ASSIGNMENT - Go through the records below and copy out every line holding "match".
::: MATERIAL TO PROCESS :::
(* ===== verification/HllSparse.v ===== *)
(** * hyperloglog.c: the sparse representation

    The opcodes of a sparse string as a sequence of runs, the loops that read
    them, and [hllSparseSet]: whatever opcode covers the register, and whether
    it is replaced, split, merged with its neighbours or the string is promoted
    to the dense representation, the register is raised and no other register
    changes. *)

From S2P Require Import Prelude Ziplist Hll HllRep.

(** ** Opcodes *)

Inductive opcode := OZero (n : Z) | OXZero (n : Z) | OVal (v n : Z).

Definition op_ok (o : opcode) : Prop :=
  match o with
  | OZero n => 1 ≤ n ≤ 64
  | OXZero n => 1 ≤ n ≤ 16384
  | OVal v n => 1 ≤ v ≤ 32 ∧ 1 ≤ n ≤ 4
  end.

Definition enc (o : opcode) : list Z :=
  match o with
  | OZero n => HLL_SPARSE_ZERO_SET n
  | OXZero n => HLL_SPARSE_XZERO_SET n
  | OVal v n => HLL_SPARSE_VAL_SET v n
  end.

Definition op_span (o : opcode) : Z := match o with OZero n | OXZero n | OVal _ n => n end.
Definition op_val (o : opcode) : Z := match o with OVal v _ => v | _ => 0 end.
Definition run (o : opcode) : list Z := replicate (Z.to_nat (op_span o)) (op_val o).

Definition encs (ops : list opcode) : list Z := concat (enc <$> ops).
Definition expand (ops : list opcode) : list Z := concat (run <$> ops).
Definition crc64_tab : list Z := [
  0x0000000000000000; 0x7ad870c830358979; 0xf5b0e190606b12f2; 0x8f689158505e9b8b;
  0xc038e5739841b68f; 0xbae095bba8743ff6; 0x358804e3f82aa47d; 0x4f50742bc81f2d04;
  0xab28ecb46814fe75; 0xd1f09c7c5821770c; 0x5e980d24087fec87; 0x24407dec384a65fe;
  0x6b1009c7f05548fa; 0x11c8790fc060c183; 0x9ea0e857903e5a08; 0xe478989fa00bd371;
  0x7d08ff3b88be6f81; 0x07d08ff3b88be6f8; 0x88b81eabe8d57d73; 0xf2606e63d8e0f40a;
  0xbd301a4810ffd90e; 0xc7e86a8020ca5077; 0x4880fbd87094cbfc; 0x32588b1040a14285;
  0xd620138fe0aa91f4; 0xacf86347d09f188d; 0x2390f21f80c18306; 0x594882d7b0f40a7f;
  0x1618f6fc78eb277b; 0x6cc0863448deae02; 0xe3a8176c18803589; 0x997067a428b5bcf0;
  0xfa11fe77117cdf02; 0x80c98ebf2149567b; 0x0fa11fe77117cdf0; 0x75796f2f41224489;
  0x3a291b04893d698d; 0x40f16bccb908e0f4; 0xcf99fa94e9567b7f; 0xb5418a5cd963f206;
  0x513912c379682177; 0x2be1620b495da80e; 0xa489f35319033385; 0xde51839b2936bafc;
  0x9101f7b0e12997f8; 0xebd98778d11c1e81; 0x64b116208142850a; 0x1e6966e8b1770c73;
  0x8719014c99c2b083; 0xfdc17184a9f739fa; 0x72a9e0dcf9a9a271; 0x08719014c99c2b08;
  0x4721e43f0183060c; 0x3df994f731b68f75; 0xb29105af61e814fe; 0xc849756751dd9d87;
  0x2c31edf8f1d64ef6; 0x56e99d30c1e3c78f; 0xd9810c6891bd5c04; 0xa3597ca0a188d57d;
  0xec09088b6997f879; 0x96d1784359a27100; 0x19b9e91b09fcea8b; 0x636199d339c963f2;
  0xdf7adabd7a6e2d6f; 0xa5a2aa754a5ba416; 0x2aca3b2d1a053f9d; 0x50124be52a30b6e4;
  0x1f423fcee22f9be0; 0x659a4f06d21a1299; 0xeaf2de5e82448912; 0x902aae96b271006b;
  0x74523609127ad31a; 0x0e8a46c1224f5a63; 0x81e2d7997211c1e8; 0xfb3aa75142244891;
  0xb46ad37a8a3b6595; 0xceb2a3b2ba0eecec; 0x41da32eaea507767; 0x3b024222da65fe1e;
  0xa2722586f2d042ee; 0xd8aa554ec2e5cb97; 0x57c2c41692bb501c; 0x2d1ab4dea28ed965;
  0x624ac0f56a91f461; 0x1892b03d5aa47d18; 0x97fa21650afae693; 0xed2251ad3acf6fea;
  0x095ac9329ac4bc9b; 0x7382b9faaaf135e2; 0xfcea28a2faafae69; 0x8632586aca9a2710;
  0xc9622c4102850a14; 0xb3ba5c8932b0836d; 0x3cd2cdd162ee18e6; 0x460abd1952db919f;
  0x256b24ca6b12f26d; 0x5fb354025b277b14; 0xd0dbc55a0b79e09f; 0xaa03b5923b4c69e6;
  0xe553c1b9f35344e2; 0x9f8bb171c366cd9b; 0x10e3202993385610; 0x6a3b50e1a30ddf69;
  0x8e43c87e03060c18; 0xf49bb8b633338561; 0x7bf329ee636d1eea; 0x012b592653589793;
  0x4e7b2d0d9b47ba97; 0x34a35dc5ab7233ee; 0xbbcbcc9dfb2ca865; 0xc113bc55cb19211c;
  0x5863dbf1e3ac9dec; 0x22bbab39d3991495; 0xadd33a6183c78f1e; 0xd70b4aa9b3f20667;
  0x985b3e827bed2b63; 0xe2834e4a4bd8a21a; 0x6debdf121b863991; 0x1733afda2bb3b0e8;
  0xf34b37458bb86399; 0x8993478dbb8deae0; 0x06fbd6d5ebd3716b; 0x7c23a61ddbe6f812;
  0x3373d23613f9d516; 0x49aba2fe23cc5c6f; 0xc6c333a67392c7e4; 0xbc1b436e43a74e9d;
  0x95ac9329ac4bc9b5; 0xef74e3e19c7e40cc; 0x601c72b9cc20db47; 0x1ac40271fc15523e;
  0x5594765a340a7f3a; 0x2f4c0692043ff643; 0xa02497ca54616dc8; 0xdafce7026454e4b1;
  0x3e847f9dc45f37c0; 0x445c0f55f46abeb9; 0xcb349e0da4342532; 0xb1eceec59401ac4b;
  0xfebc9aee5c1e814f; 0x8464ea266c2b0836; 0x0b0c7b7e3c7593bd; 0x71d40bb60c401ac4;
  0xe8a46c1224f5a634; 0x927c1cda14c02f4d; 0x1d148d82449eb4c6; 0x67ccfd4a74ab3dbf;
  0x289c8961bcb410bb; 0x5244f9a98c8199c2; 0xdd2c68f1dcdf0249; 0xa7f41839ecea8b30;
  0x438c80a64ce15841; 0x3954f06e7cd4d138; 0xb63c61362c8a4ab3; 0xcce411fe1cbfc3ca;
  0x83b465d5d4a0eece; 0xf96c151de49567b7; 0x76048445b4cbfc3c; 0x0cdcf48d84fe7545;
  0x6fbd6d5ebd3716b7; 0x15651d968d029fce; 0x9a0d8ccedd5c0445; 0xe0d5fc06ed698d3c;
  0xaf85882d2576a038; 0xd55df8e515432941; 0x5a3569bd451db2ca; 0x20ed197575283bb3;
  0xc49581ead523e8c2; 0xbe4df122e51661bb; 0x3125607ab548fa30; 0x4bfd10b2857d7349;
  0x04ad64994d625e4d; 0x7e7514517d57d734; 0xf11d85092d094cbf; 0x8bc5f5c11d3cc5c6;
  0x12b5926535897936; 0x686de2ad05bcf04f; 0xe70573f555e26bc4; 0x9ddd033d65d7e2bd;
  0xd28d7716adc8cfb9; 0xa85507de9dfd46c0; 0x273d9686cda3dd4b; 0x5de5e64efd965432;
  0xb99d7ed15d9d8743; 0xc3450e196da80e3a; 0x4c2d9f413df695b1; 0x36f5ef890dc31cc8;
  0x79a59ba2c5dc31cc; 0x037deb6af5e9b8b5; 0x8c157a32a5b7233e; 0xf6cd0afa9582aa47;
  0x4ad64994d625e4da; 0x300e395ce6106da3; 0xbf66a804b64ef628; 0xc5bed8cc867b7f51;
  0x8aeeace74e645255; 0xf036dc2f7e51db2c; 0x7f5e4d772e0f40a7; 0x05863dbf1e3ac9de;
  0xe1fea520be311aaf; 0x9b26d5e88e0493d6; 0x144e44b0de5a085d; 0x6e963478ee6f8124;
  0x21c640532670ac20; 0x5b1e309b16452559; 0xd476a1c3461bbed2; 0xaeaed10b762e37ab;
  0x37deb6af5e9b8b5b; 0x4d06c6676eae0222; 0xc26e573f3ef099a9; 0xb8b627f70ec510d0;
  0xf7e653dcc6da3dd4; 0x8d3e2314f6efb4ad; 0x0256b24ca6b12f26; 0x788ec2849684a65f;
  0x9cf65a1b368f752e; 0xe62e2ad306bafc57; 0x6946bb8b56e467dc; 0x139ecb4366d1eea5;
  0x5ccebf68aecec3a1; 0x2616cfa09efb4ad8; 0xa97e5ef8cea5d153; 0xd3a62e30fe90582a;
  0xb0c7b7e3c7593bd8; 0xca1fc72bf76cb2a1; 0x45775673a732292a; 0x3faf26bb9707a053;
  0x70ff52905f188d57; 0x0a2722586f2d042e; 0x854fb3003f739fa5; 0xff97c3c80f4616dc;
  0x1bef5b57af4dc5ad; 0x61372b9f9f784cd4; 0xee5fbac7cf26d75f; 0x9487ca0fff135e26;
  0xdbd7be24370c7322; 0xa10fceec0739fa5b; 0x2e675fb4576761d0; 0x54bf2f7c6752e8a9;
  0xcdcf48d84fe75459; 0xb71738107fd2dd20; 0x387fa9482f8c46ab; 0x42a7d9801fb9cfd2;
  0x0df7adabd7a6e2d6; 0x772fdd63e7936baf; 0xf8474c3bb7cdf024; 0x829f3cf387f8795d;
  0x66e7a46c27f3aa2c; 0x1c3fd4a417c62355; 0x935745fc4798b8de; 0xe98f353477ad31a7;
  0xa6df411fbfb21ca3; 0xdc0731d78f8795da; 0x536fa08fdfd90e51; 0x29b7d047efec8728].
:::
OUTPUT FOR THIS EXERCISE -
  match o with
  match o with
Definition op_span (o : opcode) : Z := match o with OZero n | OXZero n | OVal _ n => n end.
Definition op_val (o : opcode) : Z := match o with OVal v _ => v | _ => 0 end.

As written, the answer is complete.